Airship allows cloud operators to manage sites from their creation, to minor updates, through configuration changes, and finally major uplifts such as OpenStack upgrades, via a unified, declarative, fully containerized, cloud native platform.
The initial focus of this project is the implementation of a declarative platform to introduce OpenStack on Kubernetes (OOK), and the lifecycle management of the resulting cloud, with the scale, speed, resiliency, flexibility and operational predictability demanded of Network Clouds.
To evolve how we deliver our cloud platform as well as manage the lifecycle of the software running there – including OpenStack -- we collaborated to create Airship.
- Declarative - Sites are declared using YAML. This includes both hard assets such as network configuration and bare metal hosts as well as soft assets like helm charts, their overrides, and container images. You manage the document and Airship implements it.
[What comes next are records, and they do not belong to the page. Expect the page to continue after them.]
(** * SaintsHub backend: validation, authentication and nested-deletion pipeline

    A shallow embedding of the request pipeline of the church-directory
    server: the JavaScript primitives the handlers rely on ([parseInt],
    [Array.prototype.splice], [String.prototype.split], ...), the Express
    response object, the Mongoose document store, and on top of them the
    route handlers of [src/routes/dashboardRoutes.ts], the middleware of
    [src/middleware/authenticateUser.ts], the signup schema of
    [src/utils/validationSchemas.ts] and the public listing of
    [src/controllers/dashboardController.ts]. *)

From stdpp Require Import gmap strings list.
From Stdlib Require Import ZArith Lia Ascii.
From Stdlib Require Import DecimalString.

Local Open Scope Z_scope.

(** ** JavaScript strings

    A JavaScript string is a sequence of UTF-16 code units.  Property
    names and message literals of the source are written as Rocq strings
    and injected with [js]. *)

Abbreviation jsstring := (list N).

Definition js (s : string) : jsstring :=
  N_of_ascii <$> String.list_ascii_of_string s.

(** [WhiteSpace] and [LineTerminator] code units of ECMAScript, the set
    skipped by [parseInt] and removed by [String.prototype.trim]. *)
Definition isStrWhiteSpaceChar (c : N) : bool :=
  existsb (N.eqb c)
    [0x09; 0x0A; 0x0B; 0x0C; 0x0D; 0x20; 0xA0; 0x1680; 0x2028; 0x2029;
     0x202F; 0x205F; 0x3000; 0xFEFF]%N
  || ((0x2000 <=? c) && (c <=? 0x200A))%N.

Fixpoint trimStart (s : jsstring) : jsstring :=
  match s with
  | c :: s' => if isStrWhiteSpaceChar c then trimStart s' else s
  | [] => []
  end.

Definition trimEnd (s : jsstring) : jsstring := reverse (trimStart (reverse s)).

Definition trim (s : jsstring) : jsstring := trimEnd (trimStart s).

Fixpoint startsWith (s p : jsstring) : bool :=
  match p, s with
  | [], _ => true
  | c :: p', d :: s' => (c =? d)%N && startsWith s' p'
  | _ :: _, [] => false
  end.

(** [s.split(sep)] for a one-code-unit separator: the pieces between the
    occurrences of [sep]; never the empty list. *)
Fixpoint split (sep : N) (s : jsstring) : list jsstring :=
  match s with
  | [] => [[]]
  | c :: s' =>
      if (c =? sep)%N then [] :: split sep s'
      else match split sep s' with
           | piece :: rest => (c :: piece) :: rest
           | [] => [[c]]
           end
  end.

(** ** JavaScript numbers, as far as indices go

    A number is [NaN] or an integer.  The rounding of integers beyond
    2^53 to doubles is not modelled: it never changes how an index
    compares with 0 or with an array length. *)

Inductive Num := NaN | Int (z : Z).

Definition isNaN (n : Num) : bool :=
  match n with NaN => true | Int _ => false end.

(** [a < b] and [a >= b]: every comparison with [NaN] is false. *)
Definition num_lt (a b : Num) : bool :=
  match a, b with Int x, Int y => x <? y | _, _ => false end.

Definition num_ge (a b : Num) : bool :=
  match a, b with Int x, Int y => x >=? y | _, _ => false end.

Definition isDigit (c : N) : bool := ((0x30 <=? c) && (c <=? 0x39))%N.

Fixpoint digitsPrefix (s : jsstring) : jsstring :=
  match s with
  | c :: s' => if isDigit c then c :: digitsPrefix s' else []
  | [] => []
  end.

Definition digitsValue (ds : jsstring) : Z :=
  fold_left (fun acc c => 10 * acc + (Z.of_N c - 0x30)) ds 0.

(** [parseInt(s, 10)]: leading white space is skipped, one sign is
    accepted, the longest run of decimal digits is read and whatever
    follows is ignored; without a digit the result is [NaN].  The result
    is the integer the digits spell.  That is the JavaScript number up
    to 2^53 in absolute value; beyond it JavaScript rounds to the
    nearest double, which this definition does not follow. *)
Definition parseInt (s : jsstring) : Num :=
  let input := trimStart s in
  let '(sign, rest) :=
    match input with
    | 0x2D%N :: rest => (-1, rest)
    | 0x2B%N :: rest => (1, rest)
    | _ => (1, input)
    end in
  match digitsPrefix rest with
  | [] => NaN
  | ds => Int (sign * digitsValue ds)
  end.

(** [ToIntegerOrInfinity] on our numbers. *)
Definition toInteger (n : Num) : Z :=
  match n with NaN => 0 | Int z => z end.

(** [array.splice(start, 1)]: a negative [start] counts from the end, a
    [start] past the end removes nothing, [NaN] is position 0. *)
Definition splice1 {A} (start : Num) (l : list A) : list A :=
  let len := Z.of_nat (length l) in
  let rel := toInteger start in
  let actualStart := if rel <? 0 then Z.max (len + rel) 0 else Z.min rel len in
  let deleteCount := Z.min (Z.max 1 0) (len - actualStart) in
  take (Z.to_nat actualStart) l ++ drop (Z.to_nat (actualStart + deleteCount)) l.

(** ** JavaScript values held by documents and response bodies *)

Set Warnings "-register-all".

Inductive JsValue :=
| JUndefined
| JNull
| JBool (b : bool)
| JNum (n : Z)
| JStr (s : jsstring)
| JArr (a : list JsValue)
| JObj (o : gmap string JsValue).

(** [obj[key]] on a plain object: a missing property reads [undefined]. *)
Definition getField (o : gmap string JsValue) (key : string) : JsValue :=
  default JUndefined (o !! key).

(** Truthiness, as used by [!x] and [x ? a : b]. *)
Definition truthy (v : JsValue) : bool :=
  match v with
  | JUndefined | JNull => false
  | JBool b => b
  | JNum n => negb (n =? 0)
  | JStr s => negb (bool_decide (s = []))
  | JArr _ | JObj _ => true
  end.

Definition isArray (v : JsValue) : bool :=
  match v with JArr _ => true | _ => false end.

(** [v.key] on an arbitrary value: reading a property of [undefined] or
    [null] throws a [TypeError]; arrays and strings have a [length];
    any other property of a non-object reads [undefined]. *)
Definition getProp (v : JsValue) (key : string) : option JsValue :=
  match v with
  | JUndefined | JNull => None
  | JObj o => Some (getField o key)
  | JArr a => Some (if bool_decide (key = "length") then JNum (Z.of_nat (length a)) else JUndefined)
  | JStr s => Some (if bool_decide (key = "length") then JNum (Z.of_nat (length s)) else JUndefined)
  | JBool _ | JNum _ => Some JUndefined
  end.

(** The number a value stands for inside [<] and [>=], for the values
    that can reach a comparison here. *)
Definition toNumber (v : JsValue) : Num :=
  match v with JNum n => Int n | _ => NaN end.

(** [s.replace(pat, rep)] and [s.slice(0, -1)] on message literals. *)
Definition replaceFirst (pat rep s : string) : string :=
  match String.index 0 pat s with
  | Some n =>
      String.substring 0 n s +:+ rep +:+
      String.substring (n + String.length pat)
                       (String.length s - (n + String.length pat)) s
  | None => s
  end.

Definition sliceDropLast (s : string) : string :=
  String.substring 0 (String.length s - 1) s.

(** ** The Express response and the handler monad

    A handler runs against a world made of the church collection, a log
    of the calls made to it and the response written so far.  It either
    returns or throws.  [res.status(c).json(b)] writes the head and body
    at once, so a second [json] on the same response throws
    [ERR_HTTP_HEADERS_SENT] and leaves the first response in place. *)

Abbreviation ObjectId := N.

Record Response := { res_status : Z; res_body : JsValue }.

Inductive StoreOp :=
| OpFindById (id : ObjectId)
| OpFind (projection : string)
| OpSave (id : ObjectId) (modifiedPaths : list string).

Record World := {
  churches : gmap ObjectId (gmap string JsValue);
  oplog : list StoreOp;
  sent : option Response;
  isProduction : bool
}.

Inductive Exn :=
| ERR_HTTP_HEADERS_SENT
| TypeError (message : string).

Inductive Outcome (A : Type) :=
| Returned (a : A)
| Threw (e : Exn).
Arguments Returned {A} a.
Arguments Threw {A} e.

Definition Handler (A : Type) : Type := World -> Outcome A * World.

Definition ret {A} (a : A) : Handler A := fun w => (Returned a, w).

Definition bind {A B} (m : Handler A) (k : A -> Handler B) : Handler B :=
  fun w => match m w with
           | (Returned a, w') => k a w'
           | (Threw e, w') => (Threw e, w')
           end.

Definition throw {A} (e : Exn) : Handler A := fun w => (Threw e, w).

Declare Scope handler_scope.
Delimit Scope handler_scope with handler.
Notation "x <- m ;; k" := (bind m (fun x => k))
  (at level 100, m at next level, right associativity) : handler_scope.
Notation "m ;; k" := (bind m (fun _ => k))
  (at level 100, right associativity) : handler_scope.
Local Open Scope handler_scope.

(** [if (c) { body }] with no [return] inside: control falls through. *)
Definition when (c : bool) (body : Handler unit) : Handler unit :=
  if c then body else ret tt.

Definition with_sent (r : Response) (w : World) : World :=
  {| churches := churches w; oplog := oplog w; sent := Some r;
     isProduction := isProduction w |}.

Definition res_status_json (code : Z) (body : JsValue) : Handler unit :=
  fun w => match sent w with
           | Some _ => (Threw ERR_HTTP_HEADERS_SENT, w)
           | None => (Returned tt, with_sent {| res_status := code; res_body := body |} w)
           end.

(** [res.json(b)]: the status stays at its default, 200. *)
Definition res_json (body : JsValue) : Handler unit := res_status_json 200 body.

Definition errorBody (msg : string) : JsValue := JObj {[ "error" := JStr (js msg) ]}.
Definition messageBody (msg : string) : JsValue := JObj {[ "message" := JStr (js msg) ]}.

(** ** The church collection (src/models/Space.ts)

    The schema decides what Mongoose can track.  A path declared as an
    array is hydrated as a Mongoose array, whose [splice] marks the path
    modified.  A path declared [type: Object] is a Mixed path: it holds
    plain JavaScript values, and a change made inside it is not seen by
    [save] unless [markModified] is called, which no handler does. *)

Inductive SchemaType := TString | TMixed | TArray | TObjectId | TDate.

Definition ChurchSchema : list (string * SchemaType) :=
  [ ("name", TString); ("principal", TMixed); ("location", TString);
    ("image", TString); ("banner", TArray); ("securities", TMixed);
    ("oldServices", TArray); ("liveServices", TArray); ("gallery", TArray);
    ("songs", TArray); ("logo", TString); ("user", TObjectId);
    ("createdAt", TDate) ].

Definition schemaType (path : string) : option SchemaType :=
  snd <$> List.find (fun entry => bool_decide (entry.1 = path)) ChurchSchema.

Definition isSchemaArray (path : string) : bool :=
  match schemaType path with Some TArray => true | _ => false end.

(** A hydrated document: the id it was loaded under, its fields in
    memory, and the paths Mongoose knows to be modified. *)
Record ChurchDocument := {
  doc_id : ObjectId;
  doc_fields : gmap string JsValue;
  doc_modified : list string
}.

Definition log_op (op : StoreOp) (w : World) : World :=
  {| churches := churches w; oplog := oplog w ++ [op]; sent := sent w;
     isProduction := isProduction w |}.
- One workflow for lifecycle management - We needed a system that was predictable with life cycle management at its core. This meant ensuring we had one workflow that handled both initial deployments as well as future site updates. In other words, there should be virtually nothing different when interacting with a new deployment or providing an update to an existing site.
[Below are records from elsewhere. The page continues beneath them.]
(** * messaging: the PAIR demo node of AppliedGo/messaging

    A shallow embedding of [messaging.go].  The program is a glue script
    around the Mangos messaging library: what it does is the sequence of
    calls it makes on the library, on [log] and on [time], and the way it
    reacts to the answers.  The embedding therefore keeps the bodies of
    [newSocket], [send], [receive], [runNode] and [main] as programs over a
    signature of external calls, and runs them against an arbitrary
    environment that answers each call. *)

From Stdlib Require Import ZArith List String Ascii Bool Lia.
From Stdlib Require Import DecimalString.
From Stdlib Require DecimalZ.
Import ListNotations.
Local Open Scope string_scope.
Local Open Scope Z_scope.

Set Implicit Arguments.

(** ** Go values used by the program *)

(** A Go [error] value; the program only tests it against [nil] and reads
    its [Error()] text. *)
Record error : Type := mkError { Error : string }.

(** [[]byte] *)
Definition bytes : Type := list Byte.byte.

(** [[]byte(message)] and [string(bytes)] *)
Definition bytes_of_string (s : string) : bytes := list_byte_of_string s.
Definition string_of_bytes (b : bytes) : string := string_of_list_byte b.

(** [time.Duration] counts nanoseconds. *)
Definition Duration : Type := Z.
Definition time_Second : Duration := 1000000000.

(** A [mangos.Socket] is an opaque handle owned by the library. *)
Definition Socket : Type := nat.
- Containers are the new and only unit of software delivery - Containers are the unit of software delivery for Airship. Everything is a container. This allows us to progress environments from development, to testing, and finally to production with confidence.
- Flexible for different architectures and software - Airship is delivering environments both very small and large with a wide range of configurations. We use Airship to manage our entire cloud platform, not just OpenStack.